WTOP celebrates National Hispanic Heritage Month this Sept. 15 through Oct. 15, with stories spotlighting the contributions, culture and accomplishments of Hispanic communities across the D.C. region.
If Jackie Reyes-Yanes could talk to her younger self, newly arrived in D.C. from El Salvador, she would tell Little Jackie, who didn’t speak any English: “This is the best city in the world if you want to become somebody. I wouldn’t have these opportunities back home.”
Now, 34 years later, she’s the director of the Mayor’s Office of Community Affairs, the outreach arm of city hall, overseeing a dozen community affairs offices.
Reyes-Yanes fell into politics. She started as a single mother of three, advocating for better schools. From there, she was hired to work as a liaison to Ward 1 — which has a large Hispanic population — under then D.C. Mayor Adrian Fenty and his administration from 2007 to 2011.
Despite going into politics to fix education, she said she soon became a point person for the Latino community, who would come to her with issues that weren’t being addressed.
“When COVID hit, it was an eye opener,” she said.
She was the director of Latino Affairs under Mayor Muriel Bowser when the pandemic broke out. When the first Latino person died, he didn’t get into the ambulance because he lacked documentation, Reyes-Yanes said.
“And the mayor said, ‘We have a problem,'” she said.
Soon after, Reyes-Yanes’s office began working round the clock on education and health campaigns and helping Latinos with rental and housing assistance through the pandemic’s economic upheaval.
While things have greatly improved for the Latino community in D.C. since her arrival in 1990 — when her lack of English was treated like a disability at school — Reyes-Yanes said more work needs to be done. Some of the major issues that needs to be addressed are housing, immigration, jobs, schools and integrating newcomers into the city.

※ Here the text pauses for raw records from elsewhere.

(* ===== verification/Encoder.v ===== *)
(** * [encoder.rs]: the encoder's threads

    [dispatch] cuts the input into numbered blocks and routes them, [forward_packets]
    writes packets out; [start_encoding], [stop] and [wait] are the life cycle of
    [Encoder] on the store of [Threads]; [encoding_network] is the network of
    [Pipeline] that the threads it spawns make up. *)
From stdpp Require Import prelude list strings relations.
From Stdlib Require Import ZArith Lia.
From S2P Require Import Prelude Io Bytes RaptorQ Chan BlockEncoder Pipeline Dispatch Threads.

Inductive BlockDispatcherError := DispatchSend (b : Block) | DispatchIO (e : ErrorKind).

(** [impl From<SendError<Block>>] and [impl From<io::Error> for BlockDispatcherError]. *)
Definition dispatch_from_send (b : Block) : BlockDispatcherError := DispatchSend b.
Definition dispatch_from_io (e : ErrorKind) : BlockDispatcherError := DispatchIO e.

(** [impl Display for BlockDispatcherError]; the texts of the standard library's errors
    are its own. *)
Definition BlockDispatcherError_fmt (io_fmt : ErrorKind -> string)
    (e : BlockDispatcherError) : string :=
  match e with
  | DispatchSend _ => "sending on a closed channel"
  | DispatchIO e => io_fmt e
  end.

Record BlockDispatcher := MkBlockDispatcher {
  disp_block_size : Z;
  disp_current_block_id : Z;
  disp_should_stop : flag
}.

(** [BlockDispatcher::new]; [random] is the result of [get_random_u8]. *)
Definition BlockDispatcher_new {T} (random : outcome ErrorKind Z) (block_size : Z)
    (w : threads T) : outcome BlockDispatcherError BlockDispatcher * threads T :=
  match random with
  | Ok id =>
    let (should_stop, w) := new_flag w in
    (Ok (MkBlockDispatcher block_size id should_stop), w)
  | Err e => (Err (dispatch_from_io e), w)
  | Panic => (Panic, w)
  end.

(** [rfuel] bounds each [read_exact], [fuel] the number of blocks. *)
Fixpoint dispatch {R} `{Reader R} (fuel rfuel : nat) (self : BlockDispatcher)
    (input_stream : R) (block_queues : list (sender Block))
    : option (outcome BlockDispatcherError unit * BlockDispatcher * list (sender Block)) :=
  match fuel with
  | 0 => None
  | S fuel =>
    let buffer := replicate (Z.to_nat (disp_block_size self)) x00 in
    match read_exact rfuel input_stream buffer with
    | None => None
    | Some (Ok _, buffer, input_stream) =>
      let block := MkBlock (disp_current_block_id self) buffer in
      match route_one id block_queues block with
      | (Ok _, block_queues) =>
        let self := MkBlockDispatcher (disp_block_size self)
          (wadd 8 (disp_current_block_id self) 1) (disp_should_stop self) in
        dispatch fuel rfuel self input_stream block_queues
      | (Err b, block_queues) => Some (Err (dispatch_from_send b), self, block_queues)
      | (Panic, block_queues) => Some (Panic, self, block_queues)
      end
    | Some (Err e, _, _) =>
      if decide (e = UnexpectedEof \/ e = Interrupted)
      then Some (Ok tt, self, block_queues)
      else Some (Err (DispatchIO e), self, block_queues)
    | Some (Panic, _, _) => Some (Panic, self, block_queues)
    end
  end.

(** ** What the dispatcher makes of its input *)

(** The blocks the data are cut into: numbered in order, modulo 256. *)
Fixpoint number_blocks (id : Z) (ds : list (list byte)) : list Block :=
  match ds with
  | [] => []
  | d :: ds => MkBlock id d :: number_blocks (wadd 8 id 1) ds
  end.

Lemma number_blocks_lookup id ds i :
  fits 8 id -> number_blocks id ds !! i = MkBlock (wrap 8 (id + Z.of_nat i)) <$> ds !! i.
Proof.
  revert id i. induction ds as [| d ds IH]; intros id [| i] Hid; cbn; [done.. | |].
  - by rewrite Z.add_0_r, wrap_small.
  - rewrite IH by (apply wrap_fits; lia). destruct (ds !! i); cbn; [| done]. do 2 f_equal.
    unfold wadd, wrap. rewrite Zplus_mod_idemp_l. f_equal. lia.
Qed.

Lemma number_blocks_data id ds : data <$> number_blocks id ds = ds.
Proof. revert id. induction ds as [| d ds IH]; intros; cbn; by rewrite ?IH. Qed.

Lemma length_number_blocks id ds : length (number_blocks id ds) = length ds.
Proof. revert id. induction ds; intros; cbn; auto. Qed.

Lemma number_blocks_ids id ds : fits 8 id -> Forall (fun b => fits 8 (BlockEncoder.id b)) (number_blocks id ds).
Proof.
  revert id. induction ds as [| d ds IH]; intros; cbn; constructor; [done |].
  apply IH, wrap_fits. lia.
Qed.

(** How [dispatch] reports the end of its input. *)
Definition dispatch_end (e : ErrorKind) : outcome BlockDispatcherError unit :=
  if decide (e = UnexpectedEof \/ e = Interrupted) then Ok tt else Err (DispatchIO e).

Section dispatch.
Context {R : Type} `{Stream R}.

Lemma dispatch_records fuel rfuel self (r : R) qs :
  (0 < disp_block_size self)%Z ->
  let n := Z.to_nat (disp_block_size self) in
  length (avail r) / n < fuel -> read_fuel r n <= rfuel ->
  let blocks := number_blocks (disp_current_block_id self) (records n (avail r)) in
  exists self', 
    dispatch fuel rfuel self r qs =
      Some (match route_each id qs blocks with
            | (Ok _, qs) => (dispatch_end (fin r), self', qs)
            | (Err b, qs) => (Err (DispatchSend b), self', qs)
            | (Panic, qs) => (Panic, self', qs)
            end) /\
    disp_block_size self' = disp_block_size self /\
    disp_should_stop self' = disp_should_stop self.
Proof.
  intros Hbs n. revert self r qs Hbs n. induction fuel as [| fuel IH]; intros self r qs Hbs n;
    [lia |]. cbn [dispatch]. fold n. intros Hfuel Hrfuel.
  assert (0 < n) as Hn by lia.
  destruct (read_exact_cases r (replicate n x00) rfuel) as [Hc | Hc];
    [by rewrite length_replicate | |]; rewrite length_replicate in Hc.
  - destruct Hc as (Hlen & r' & -> & Ha & Hf & Hp).
    rewrite records_cons by done. cbn [number_blocks route_each]. rewrite <- Ha.
    destruct (route_one _ _ _) as [[[] | b |] qs1]; [| by exists self..].
    set (self1 := MkBlockDispatcher _ _ _). rewrite <- Hf.
    destruct (IH self1 r' qs1 Hbs) as (self' & Hrun & Hs1 & Hs2); [| | by exists self'].
    + cbn. rewrite Ha, length_drop. cbn in Hfuel. fold n.
      replace (length (avail r)) with ((length (avail r) - n) + 1 * n) in Hfuel by lia.
      rewrite Nat.div_add in Hfuel by lia. lia.
    + unfold read_fuel in *. cbn. lia.
  - destruct Hc as (Hlen & r' & junk & ->). rewrite records_short by done. exists self.
    unfold dispatch_end. cbn. by case_decide.
Qed.

(** C23 The block dispatcher terminates.  It cuts the input into blocks of the
    block size, in order, dropping an incomplete last one, numbers them
    consecutively modulo 256 from its first id, and sends each to the queue its
    number names modulo the number of queues.  It ends well at the end of the
    input and when it is stopped, reports any other read error, and stops at the
    first block whose queue is closed. *)
Theorem dispatch_spec fuel rfuel self (r : R) qs :
  (0 < disp_block_size self)%Z -> 0 < length qs ->
  let n := Z.to_nat (disp_block_size self) in
  length (avail r) / n < fuel -> read_fuel r n <= rfuel ->
  let blocks := number_blocks (disp_current_block_id self) (records n (avail r)) in
  exists res self' routed qs', dispatch fuel rfuel self r qs = Some (res, self', qs') /\
    routes id qs blocks routed qs' /\
    res = match routed with
          | Ok _ =>
            if decide (fin r = UnexpectedEof \/ fin r = Interrupted) then Ok tt
            else Err (DispatchIO (fin r))
          | Err b => Err (DispatchSend b)
          | Panic => Panic
          end.
Proof.
  intros Hbs Hqs n Hfuel Hrfuel blocks.
  destruct (dispatch_records fuel rfuel self r qs Hbs Hfuel Hrfuel) as (self' & Hrun & _).
  destruct (route_each_spec id qs blocks Hqs) as (routed & qs' & Heq & Hroutes).
  unfold blocks, n in *. rewrite Heq in Hrun.
  destruct routed; eexists _, self', _, qs'; (split; [exact Hrun | by split]).
Qed.
End dispatch.

(** ** The packet forwarder *)
Section forward.
Context `{C : RaptorQ} {W : Type} `{Writer W}.

Fixpoint forward_packets (fuel : nat) (packet_queue : list EncodingPacket) (output_stream : W)
    : option (outcome ErrorKind unit * W) :=
  match packet_queue with
  | [] => Some (Ok tt, output_stream)
  | packet :: packet_queue =>
    match write_all fuel output_stream (serialize packet) with
    | Some (Ok _, output_stream) => forward_packets fuel packet_queue output_stream
    | Some (Err e, output_stream) => Some (Err e, output_stream)
    | Some (Panic, output_stream) => Some (Panic, output_stream)
    | None => None
    end
  end.

Lemma forward_packets_each fuel ps w :
  forward_packets fuel ps w = write_each fuel (serialize <$> ps) w.
Proof using.
  revert w. induction ps as [| p ps IH]; intros w; [done |]. cbn.
  by destruct (write_all fuel w (serialize p)) as [[[] w'] |].
Qed.
End forward.

(** The packet forwarder terminates and writes the serialised packets in
    the order it receives them; when the output fails it stops, having written
    a beginning of them. *)
Theorem forward_packets_spec `{C : RaptorQ} {W} `{Sink W} fuel ps (w : W) :
  Forall (fun p => write_fuel w (length (serialize p)) <= fuel) ps ->
  exists res w', forward_packets fuel ps w = Some (res, w') /\ res <> Panic /\
    exists k, written w' = written w ++ take k (ps ≫= serialize) /\
      (res = Ok tt -> take k (ps ≫= serialize) = ps ≫= serialize).
Proof.
  intros Hfuel. rewrite forward_packets_each.
  replace (ps ≫= serialize) with (concat (serialize <$> ps))
    by (clear; induction ps; cbn; congruence).
  apply write_each_spec. by rewrite Forall_fmap.
Qed.

(** ** The life cycle *)
Section encoder.
Context `{C : RaptorQ}.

With around 80,000 Hispanic people living in D.C., Reyes-Yanes said the community is the backbone of the city and vital to its economy.
“If you go into a restaurant, go into the kitchen. Who’s cooking?” she said. “If you see the landscaping, who are the people doing the landscaping? If you see a construction company, and you go outside, who’s doing the construction?”
Coming to this country young also meant Reyes-Yanes was never put into a cultural box. She was open to embracing different communities.
“I love Ethiopian food. I love Mexican food,” she said, “I love culture, and I love to learn.”
Now, as director of community affairs, she oversees education campaigns in multiple languages, packaging the mayor’s policies in culturally sensitive and easy to understand ways for various communities.
“I just want to make sure that everybody who wants to prosper in Washington, D.C., they have the ways how to do it,” she said.
She’s the first person from the Latino community to ever be appointed to that role.
She told WTOP that the sensitivity forged growing up in a vulnerable population is a responsibility she now carries to help all vulnerable populations, serving as a bridge between the mayor and the diverse mosaic that is the city.